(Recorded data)
Start of Block

Lemma setXattrs_sets d base n w k i :
  f_at (view w) (entry_at (dir_path d) base) = Some (k, i) -> i_kind i = modeRegular \/ i_kind i = modeDir ->
  Forall (fun x => accepts (i_kind i) x.1 x.2) (node_attrs n) ->
  exists w' i', setXattrs d base n w = ([], w') /\ view w' = f_set (view w) k i' /\ attrs_set (node_attrs n) i i'.
Proof.
  intros Hat Hk Hacc. destruct (wl_Openat _ _ _ _ _ laws d base w k i Hat Hk) as (fd & w1 & E1 & <- & V1).
  destruct (sets_node fd n w1 i) as (w2 & i2 & E2 & V2 & H2); [rewrite V1; by eapply f_at_inode|done|].
  exists (fd_Close fd w2), i2. unfold setXattrs. rewrite E1, E2. split_and!; [done| |done].
  by rewrite (wl_fd_Close _ _ _ _ _ laws), V2, V1.
Qed.

(** A call at the entry of [d] and [base] that changes it silently. *)
Definition changes_at (d : Dir) (base : bytes) (k : nat) (a : act) (i : inode) (change : inode -> inode -> Prop) : Prop :=
  forall w, f_at (view w) (entry_at (dir_path d) base) = Some (k, i) ->
  exists w' i', a w = ([], w') /\ view w' = f_set (view w) k i' /\ change i i'.

Lemma changes_skip d base k i : changes_at d base k skip i eq.
Proof. intros w Hat. exists w, i. split_and!; [done| |done]. by rewrite f_set_id by (by eapply f_at_inode). Qed.
Lemma changes_call d base k i call warning (pre : inode -> Prop) change :
  does_at view call (entry_at (dir_path d) base) pre change -> pre i ->
  changes_at d base k (reporting call warning) i change.
Proof.
  intros Hd Hp w Hat. destruct (Hd w k i Hat Hp) as (w' & i' & E & V & C). exists w', i'. unfold reporting. by rewrite E.
Qed.
Lemma changes_then d base k a b i ch (Q : inode -> Prop) :
  changes_at d base k a i ch -> (forall i1, ch i i1 -> changes_at d base k b i1 (fun _ => Q)) ->
  changes_at d base k (andthen a b) i (fun _ => Q).
Proof.
  intros Ha Hb w Hat. destruct (Ha w Hat) as (w1 & i1 & E1 & V1 & C1).
  destruct (Hb i1 C1 w1) as (w2 & i2 & E2 & V2 & C2); [rewrite V1; by eapply f_at_set|].
  exists w2, i2. unfold andthen. rewrite E1, E2. split_and!; [done| |done]. by rewrite V2, V1, f_set_set.
Qed.

(** The nanoseconds the source computes are those of the entry. *)
Lemma mtime_ns_exact e : is_i64 (e_MtimeSecs e * 1000000000) -> is_i64 (e_MtimeSecs e * 1000000000 + e_MtimeNanos e) ->
  0 <= e_MtimeNanos e < 1000000000 -> unix_NsecToTimespec (mtime_ns e) = (e_MtimeSecs e, e_MtimeNanos e).
Proof.
  intros H1 H2 H3. assert (forall z, is_i64 z -> i64 z = z) as Hi.
  { intros z [? ?]. unfold i64. rewrite Z.mod_small by lia. lia. }
  unfold mtime_ns. rewrite !Hi, (wl_NsecToTimespec _ _ _ _ _ laws) by (rewrite ?Hi; done).
  f_equal; [rewrite Z.div_add_l by lia; rewrite Z.div_small by done; lia|].
  rewrite Z.add_comm, Z.mod_add, Z.mod_small by lia. done.
Qed.

(** The access ACL among the attributes has the bits of the mode. *)
Lemma set_all_lookup l m name v : set_all l m !! name = Some v -> m !! name = Some v \/ (name, v) ∈ l.
Proof.
  revert m. induction l as [|[n0 v0] l IH]; intros m Hl; [by left|]. destruct (IH _ Hl) as [Hm|Hin]; [|right; by right].
  cbn in Hm. apply lookup_insert_Some in Hm as [[<- <-]|[_ Hm]]; [right; by left|by left].
Qed.
Lemma access_attr n v : restorable accepts accepts_time n -> (xattrACLAccess, v) ∈ node_attrs n ->
  acl_mode v = Some (Z.land (node_perm n) 0x1ff).
Proof.
  intros Hr Hin. unfold node_attrs in Hin. rewrite !elem_of_app in Hin. destruct Hin as [Hin|[Hin|Hin]].
  - apply list_elem_of_fmap in Hin as (x & [= Hx _] & Hin). destruct (rs_names _ _ _ Hr) as [Hf _]. rewrite Forall_forall in Hf.
    destruct (Hf x Hin) as (Hp & _). rewrite <- Hx in Hp. discriminate Hp.
  - unfold acl_attrs in Hin. destruct (r_ACL n) as [acl|] eqn:Ea; [|by apply elem_of_nil in Hin].
    destruct (rs_acl _ _ _ Hr acl Ea) as [Hs _]. apply elem_of_app in Hin as [Hin|Hin].
    + destruct (has_access acl); [|by apply elem_of_nil in Hin]. apply list_elem_of_singleton in Hin as [= ->].
      rewrite acl_mode_access by done. unfold node_perm. by rewrite <- Z.land_assoc.
    + destruct (Default acl); [|by apply elem_of_nil in Hin]. apply list_elem_of_singleton in Hin as [=].
  - destruct (r_FCaps n); [|by apply elem_of_nil in Hin]. apply list_elem_of_singleton in Hin as [=].
Qed.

End of Block

GOAL OF THE EXERCISE:
Scan the lines above for "exists w' i', setXattrs" and for "(** A call at". Repeat exactly the line holding each of them and every line in between.

WRITTEN ANSWER:
  exists w' i', setXattrs d base n w = ([], w') /\ view w' = f_set (view w) k i' /\ attrs_set (node_attrs n) i i'.
Proof.
  intros Hat Hk Hacc. destruct (wl_Openat _ _ _ _ _ laws d base w k i Hat Hk) as (fd & w1 & E1 & <- & V1).
  destruct (sets_node fd n w1 i) as (w2 & i2 & E2 & V2 & H2); [rewrite V1; by eapply f_at_inode|done|].
  exists (fd_Close fd w2), i2. unfold setXattrs. rewrite E1, E2. split_and!; [done| |done].
  by rewrite (wl_fd_Close _ _ _ _ _ laws), V2, V1.
Qed.

(** A call at the entry of [d] and [base] that changes it silently. *)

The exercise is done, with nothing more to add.